Don't worry if you can't get there right at 2pm because we will still be there. You could private message one of us to exchange phone numbers so you can check to make sure we are still there.

We closed the place down last year but I don't think they were very happy with us for staying that long. We did leave extra tips and they were never so busy that the room we were in was needed. If it breaks up earlier someone will offer to have everyone come to their unit.

Also some of us will be there the days before and after and would be interested in getting together.


----------



## dreamin (Dec 31, 2019)

Wish we could make it again this year as last year was so much fun.  Lots of interesting conversations, new people to meet and very casual.  We're leaving for Hawaii next week to attend my niece's wedding but I encourage others to attend this event if you've never been.  Jan was right....watch out for the evening Manager as last year he approached our group with an offer of a discounted rate on the dinner menu.  I'm guessing he was not happy with our group paying for lunch but staying right through the evening!  Have a good time at the TUG get-together!  Betty & John


----------



## AwayWeGo (Jan 8, 2020)

Today at Vacation Village At Parkway we met a couple from Michigan, Leon & Charlotte, whom we 1st met 3 Januaries ago at Wyndham Cypress Palms.  We got to talking 3 years ago about timeshares & RCI & points & Wyndham & RCI Platinum & I don’t know what-all.  We invited them to the TUG Golden Corral get-together, & they showed up.  Today we invited them to be part of this year’s TUG Golden Corral meet-up set for Jan. 22, 2020.  I hope they’ll be there again, along with lots of TUG folks.  

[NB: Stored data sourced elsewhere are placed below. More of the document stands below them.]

(** ** The factories and the lock flag *)

(** C4, as stated, fails: the driver of the CVE dictionary reports
    [locked = true] with a handle and a nil error, and [NewCveDB] returns
    that handle with [locked = false]. *)
Lemma factory_lock_dropped_counterexample :
  In (EvNewDB Cve "sqlite3" "/opt/vuls/cve.sqlite3" false (Some 1, true, None))
     (events (factory wLockedNoError Cve cnf0 [])) /\
  value (factory wLockedNoError Cve cnf0 []) = (Some 1, false, None) /\
  isLocked (value (factory wLockedNoError Cve cnf0 [])) = false.
Proof.
  split; [| split; reflexivity].
  vm_compute. right; right; right; left; reflexivity.
Qed.

(** C4, amended. For each of the five databases and whatever the driver's
    [NewDB] returned with [locked = true]: if it came with a non-nil error,
    the factory returns nil, [locked = true] and the wrapped error; if it
    came with a nil error, the factory returns the driver's handle with
    [locked = false]. *)
Theorem factory_lock_reported (w : World) (k : ResourceKind)
    (cnf : DBClientConf) (h : Trace) (dbType path : string) (dbg : bool)
    (r : OpenResult) :
  In (EvNewDB k dbType path dbg r) (events (factory w k cnf h)) ->
  res_locked r = true ->
  value (factory w k cnf h) =
    match res_err r with
    | Some e => (None, true, Some (lockedWrap k path e))
    | None => (res_driver r, false, None)
    end.
Proof.
  destruct k; unfold_factory; split_cases; intros HIn Hl;
    repeat (destruct HIn as [HIn | HIn];
            [inversion HIn; subst; try discriminate Hl; reflexivity |]);
    contradiction.
Qed.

— Alan Cole, McLean (Fairfax County), Virginia, USA.​


----------



## hjsweet2002 (Jan 8, 2020)

ronandjoan said:


> Hey TUGGERS!
> 
> Once more we'll be hosting our annual get-together at Golden Corral, this year on January 22nd.
> 
> ...


Mary and I hope to be there.  We are visiting family in Zephyrhills


----------



## mcsteve (Jan 9, 2020)

My spouse has been trying to navigate some very inflexible meetings to make time to get away but, unfortunately, could not get things to work out.  Yesterday she said “just go get some sun for a few days and get away” so I booked a flight and will be at HGVCLUB AT TUSCANY VILLAGE from the 19th to the 24th.  Looks like I’ll be able to attend and finally put some faces to some names.  This will be my first meet and greet with the TUG group and I’m looking forward to it.


----------



## Dbostron (Jan 15, 2020)

AwayWeGo said:


> Today we snagged _Last Call_ reservations for Jan. 4-18, 2020, at Vacation Village At Parkway, so we will be in town Jan. 15, in case TUG people who won’t be there for Jan. 22 would like to get together Jan. 15 at Golden Corral.
> 
> No need to sign up.  Just show up.  (But let us know if you’re going, & we’ll be sure to go, too.)
> 
> — Alan Cole, McLean (Fairfax County), Virginia, USA.​


We are a party of 2 at the 'preview' on 1/15 right now! Oh, well... Did not look for cancellation or reschedule info when we found it early last week. We'll be back next Wednesday. We're at Vacation Village also. Just haven't seen you yet Alan.
Come to bingo tonight. We will be those with dragging bellies!


----------



## pedro47 (Jan 15, 2020)

AwayWeGo said:


> Starting at 2PM means we old folks get in for the sr. citz. lunch rate, but it's late enough so that before long Golden Corral brings out all the supper items, & the feast goes on.
> 
> Yum.
> 
> -- Alan Cole, McLean (Fairfax County), Virginia, USA.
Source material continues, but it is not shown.